As the end of the year is upon us, it only seems natural to make predictions about the upcoming year.  First, here is a link to my predictions from last year.  If I do say so myself, they were generally very accurate.  So, let’s start into 2014 predictions.

The US will finally experience consistent growth about 2.75%.  For the last few years, the standard prediction for the US economy has been that growth will finally accelerate to a self-sustaining level, which usually means annual growth of 3%+.  However, this growth has never materialized, largely because economists forgot the US was in the middle of a debt-deflation economic recovery.  This means that consumers were paying down debt incurred at the end of the previous expansion (usually as the result of a financial bubble).  However, consumers are now in better financial shape as shown by the following two charts:

The household financial services obligations ratio is near its lowest level in over 30 years, and  

Household net worth has surpassed its pre-recession peak, creating the “wealth effect” for consumers.

In addition, the Ryan-Murry budget prevents the standard budgetary drama we’ve seen unfold in Washington over the last few years (we will probably have to suffer through some type of debt-ceiling drama, however).  Also consider that recent ISM data has been very bullish.  The only potential speed bump is the negative impact of rising interest rates, especially on the housing market.  However, I believe this story will have two parts.  The first will be the market adjusting to the increase and the second will be a realization that – despite the increase – 3.5% on the 10-year Treasury bond is still an amazingly low rate of interest to pay.

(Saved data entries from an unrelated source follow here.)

(** The table of an accepted definition. *)
Lemma vtab_of_schema (st : init_state) :
  init_ok st ->
  (forall c, c ∈ in_vector st -> vc_element_type c = SQLITE_VEC_ELEMENT_TYPE_BIT -> vc_dimensions c mod 8 = 0) ->
  schema_wf (vtab_of st).
Proof.
  intros [Hc Hd (Hv & Hp & Ha & Hm) _] Hbit.
  assert (Hs : 0 < (if in_chunk_size st <? 0 then 1024 else in_chunk_size st) /\
    (if in_chunk_size st <? 0 then 1024 else in_chunk_size st) mod 8 = 0).
  { destruct Hc as [->|[Hr Hm8]]; [done|]. destruct (Z.ltb_spec (in_chunk_size st) 0); lia. }
  split; cbn [vtab_of vt_chunk_size vt_vector_columns vt_partition_types vt_auxiliary_types vt_metadata_kinds];
    rewrite ?user_columns_indices, ?length_fmap; try done.
  - lia.
  - apply Nat2Z.inj. rewrite Nat2Z.inj_mod, Z2Nat.id by lia. apply Hs.
  - apply Forall_forall. intros c Hin. rewrite Forall_forall in Hd. split; [by apply Hd|auto].
Qed.

(** *** Column numbers *)

Lemma kind_count (l : list (vec0_user_column_kind * nat)) :
  length l = (length (kind_indices USER_COLUMN_VECTOR l) + length (kind_indices USER_COLUMN_PARTITION l)
    + length (kind_indices USER_COLUMN_AUXILIARY l) + length (kind_indices USER_COLUMN_METADATA l))%nat.
Proof.
  induction l as [|[k n] l IH]; [done|]. unfold kind_indices in *. cbn [length]. rewrite IH. cbn [omap list_omap fst snd].
  repeat case_decide; cbn [length]; try congruence; try lia. by destruct k.
Qed.

Lemma init_num_columns (st : init_state) :
  init_ok st -> vec0_num_defined_user_columns (vtab_of st) = Z.of_nat (length (in_user_columns st)).
Proof.
  intros [_ _ (Hv & Hp & Ha & Hm) _]. rewrite (kind_count (in_user_columns st)), Hv, Hp, Ha, Hm, !length_seq.
  unfold vec0_num_defined_user_columns. cbn. rewrite !length_fmap. lia.
Qed.

Lemma lookup_cons_S {A : Type} (x : A) (l : list A) (n : nat) : (x :: l) !! S n = l !! n.
Proof. done. Qed.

Inflation will continue to be a global non-story.  Despite a large amount of hand-wringing about central banks printing vast sums of money, inflation has not emerged, largely for two reasons.  The first is a depressed aggregate demand situation.  The two largest economic regions in the world (the EU and the US) each have high rates of unemployment (12%+ and 7%, respectively) meaning there is no demand pull inflationary pressure.  And commodity prices are under control as well.  Consider this chart of the DBC ETF, which tracks overall commodity levels:

Prices are near three year lows.  While we will probably see isolated inflationary situations (Brazil and India) these are country specific situations.

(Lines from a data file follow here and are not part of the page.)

Lemma filter_none {A : Type} (P : A -> Prop) `{!forall x, Decision (P x)} (l : list A) :
  (forall x, x ∈ l -> ~ P x) -> filter P l = [].
Proof. intros Hn. apply elem_of_nil_inv. intros x [Hp Hx]%list_elem_of_filter. by apply (Hn x). Qed.

Lemma filter_all {A : Type} (P : A -> Prop) `{!forall x, Decision (P x)} (l : list A) : (forall x, P x) -> filter P l = l.
Proof. intros Hp. induction l as [|x l IH]; [done|]. rewrite filter_cons, IH. by rewrite decide_True. Qed.

Lemma filter_same {A : Type} (P Q : A -> Prop) `{!forall x, Decision (P x)} `{!forall x, Decision (Q x)} (l : list A) :
  (forall x, x ∈ l -> P x <-> Q x) -> filter P l = filter Q l.
Proof.
  intros Hpq. induction l as [|x l IH]; [done|]. rewrite !filter_cons, IH by (intros; apply Hpq; by right).
  pose proof (Hpq x ltac:(by left)). destruct (decide (P x)), (decide (Q x)); tauto.
Qed.

Lemma rowid_lookup (r : Z) (rest : list value) :
  ids_ok -> exists cur, graphFilter v 1 (VInt r :: rest) s = Ok cur /\
    graph_drive 1 cur = Some (filter (fun row : graph_row => row.1 = Some r) graph_rows).
Proof.
  intros [Hn He]. unfold graphFilter. rewrite has_nodes, has_edges. change (1 =? 1) with true. cbv iota zeta.
  rewrite value_int64_int. unfold graph_rows. rewrite filter_app, filter_node_rows, filter_edge_rows.
  destruct (is_edge_rowid r) eqn:Hr; (eexists; split; [done|]).
  - rewrite (filter_none (fun p : Z * GraphNode => p.1 = r)).
    2: { intros p Hp <-. apply scan_elem, Hn, id_ok_testbit in Hp. by rewrite is_edge_rowid_testbit, Hp in Hr. }
    rewrite (filter_same _ (fun p : Z * GraphEdge => p.1 = edge_of_rowid r)).
    2: { intros p Hp. apply rowid_of_edge_iff; [|done]. eapply He, scan_elem, Hp. }
    rewrite filter_scan_key. destruct (edges !! edge_of_rowid r) as [e|].
    + apply (rows_drive [] [(edge_of_rowid r, e)]).
      by apply (graphNext_left _ [] []); [right| | |].
    + reflexivity.
  - rewrite (filter_none (fun p : Z * GraphEdge => rowid_of_edge p.1 = r)).
    2: { intros p _ <-. by rewrite is_edge_rowid_of_edge in Hr. }
    rewrite filter_scan_key, app_nil_r. destruct (nodes !! r) as [n|].
    + rewrite <- (app_nil_r (node_row <$> [(r, n)])). apply (rows_drive [(r, n)] []).
      by apply (graphNext_left _ [] [(r, n)]); [left| | |].
    + reflexivity.
Qed.

End Scans.

Lemma graph_drive_more (n m : nat) (cur : GraphCursor) (l : list graph_row) :
  graph_drive n cur = Some l -> (n <= m)%nat -> graph_drive m cur = Some l.
Proof.
  revert m cur l. induction n as [|n IH]; intros m cur l H Hm.
  - destruct m; cbn [graph_drive] in *; by destruct (graphEof cur).
  - destruct m as [|m]; [lia|]. cbn [graph_drive] in *. destruct (graphEof cur); [done|].
    apply fmap_Some in H as (l' & H & ->). by rewrite (IH m _ _ H) by lia.
Qed.

(** The constraints [xBestIndex] takes over, with their values. *)
Definition taken (cs : list (constraint * Z)) : list Z :=
  snd <$> filter (fun p : constraint * Z => co_usable p.1 && rowid_eq p.1 = true) cs.

(** The arguments SQLite passes to [xFilter]: the values of the constraints
    with an [argvIndex]. *)
Definition filter_args (us : list nat) (vals : list Z) : list Z :=
  snd <$> filter (fun p : nat * Z => (0 < p.1)%nat) (zip us vals).

Lemma usage_args (n : nat) (cs : list (constraint * Z)) :
  filter_args (usage n cs.*1) cs.*2 = taken cs /\
  filter (fun u => (0 < u)%nat) (usage n cs.*1) = seq (S n) (length (taken cs)).
Proof.
  unfold filter_args, taken. revert n. induction cs as [|[c r] cs IH]; intros n; [done|]. cbn [fmap list_fmap usage fst snd].
  rewrite filter_cons. cbn [fst]. destruct (co_usable c && rowid_eq c); cbn [zip zip_with]; rewrite !filter_cons; cbn [fst snd].
  - destruct (IH (S n)) as [E1 E2]. rewrite !decide_True by (done || lia). cbn [fmap list_fmap snd length seq]. by rewrite E1, E2.
  - destruct (IH n) as [E1 E2]. rewrite !(decide_False (P := (0 < 0)%nat)) by lia. rewrite decide_False by done. by rewrite E1, E2.
Qed.

Lemma existsb_taken (cs : list (constraint * Z)) :
  existsb (fun c => co_usable c && rowid_eq c) cs.*1 = negb (bool_decide (taken cs = [])).
Proof.
  unfold taken. induction cs as [|[c r] cs IH]; [done|]. cbn [fmap list_fmap existsb fst]. rewrite filter_cons. cbn [fst].
  destruct (co_usable c && rowid_eq c); [|by rewrite IH]. by rewrite decide_True by done.
Qed.

(** C11: A query on the graph table, from [xBestIndex] through [xFilter] to
    the end of the cursor: the constraints taken over are numbered in order
    for the arguments, and when at most one of them is an equality on the
    rowid, the cursor yields exactly the rows that satisfy it, all nodes and
    edges if there is none, nodes before edges, and reaches its end within
    one more round than there are rows.  Ids must lie below bit 62. *)
Theorem graph_query_correct `{SqlValues} `{ScanOrder} (v : GraphVtab) (s : gdb) (nodes : gmap Z GraphNode)
    (edges : gmap Z GraphEdge) (cs : list (constraint * Z)) :
  gd_nodes s !! gv_zNodeTableName v = Some nodes -> gd_edges s !! gv_zEdgeTableName v = Some edges ->
  ids_ok nodes edges -> (length (taken cs) <= 1)%nat ->
  let '(us, idxNum) := graphBestIndex cs.*1 in
  let args := filter_args us cs.*2 in
  filter (fun u => (0 < u)%nat) us = seq 1 (length args) /\
  exists cur, graphFilter v idxNum (VInt <$> args) s = Ok cur /\
    graph_drive (S (size nodes + size edges)) cur =
      Some (filter (fun row => Forall (fun r => row.1 = Some r) (taken cs)) (graph_rows nodes edges)).
Proof.
  intros Hn He Hids Hle. unfold graphBestIndex. destruct (usage_args 0 cs) as [E1 E2]. rewrite E1. split; [done|].
  rewrite existsb_taken. destruct (taken cs) as [|r [|]] eqn:Ht; [| |cbn in Hle; lia].
  - rewrite bool_decide_eq_true_2 by done. cbn [negb fmap list_fmap].
    destruct (full_scan v s nodes edges Hn He []) as (cur & Ef & Ed). exists cur. split; [done|].
    rewrite (graph_drive_more _ _ _ _ Ed) by lia. f_equal. symmetry. apply filter_all. constructor.
  - rewrite bool_decide_eq_false_2 by done. cbn [negb fmap list_fmap].
    destruct (rowid_lookup v s nodes edges Hn He r [] Hids) as (cur & Ef & Ed). exists cur. split; [done|].
    rewrite (graph_drive_more _ _ _ _ Ed) by lia. f_equal. apply filter_same. intros row _.
    rewrite Forall_singleton. done.
Qed.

There is nothing to indicate Chinese growth won’t continue in the 7%+ annual range for the duration of the year.  However, two structural problems will start to emerge.  The first is the long-term economic effects of pollution on the economy.  This year we learned a 7 year old child had lung cancer as a result of living in a major Chinese city.  Pictures from space show literally hundreds of square miles underneath a cloud of smog.  Airline pilots must now be qualified to land on instruments because the smog is regularly so heavy as to prevent visibility.  Yes, China has grown at incredibly strong rates for a very long time.  But the environmental cost will lead to higher rates of cancer, premature deaths and a host of other pollution related illnesses the country must now budget for.  And, this budgeting won’t be cheap.  Secondly, a debt problem is lurking underneath the county’s stellar growth.  The Financial Times has written about this story in depth (see this link).  The most important aspect of this story is China is issuing more and more debt, but getting less and less return for the investment.  At some point, this debt will come home to roost.

The EU will continue to muddle along.  The EU has a central problem: they’re a currency union without a central budgetary authority.  As a result, countries like Greece and Portugal are faced with long-term adjustments that would have been far faster if they had their own currency.  If Greece was still on the Drachma, their budgetary problems would have led to a collapse of their currency, allowing them to essentially inflate their way out of the problem.  Instead, the country must internally devalue which means a massive drop in unit labor costs.  This takes longer and is arguably far more painful.  At the same time, the EU has Germany, which continues to export its way to prosperity.  In between we have other countries that are meandering along at best (Italy, France and Spain).  Deflation continues to be a potential problem.  Unemployment is over 12%, retail sales growth is weak and consumer credit issuance is still negative.  While the Markit numbers have been solid over the last few months, we’re a long way from singing “happy days are here again.”  There are just too many problems lurking below the surface to hope for anything save sub-par, lackluster growth. 

Latin America will continue to surprise everyone with good growth.  The world will also continue to overlook this region of the world.  When the Fed announced their taper in May 2012, capital flew out of developing markets (such as Latin America), leading to a drop in the regions respective equity indexes.  Here’s a chart of the Latin American tracking ETF that shows the drop (graphically).

However, there is little in the economic numbers to warrant this capital flight.  Yes, Brazil is experiencing problems, but other countries are doing well.  Colombia just printed an annual GDP growth rate over 5% while both Chile and Peru are over 4%.  Mexico just surprised to the upside with their latest GDP print as well.  The “bad old days” are out; the countries have in general learned from their mistakes and will continue to make forward economic progress. 

So, there you have it.  My predictions for 2014.  Have a happy and safe new year.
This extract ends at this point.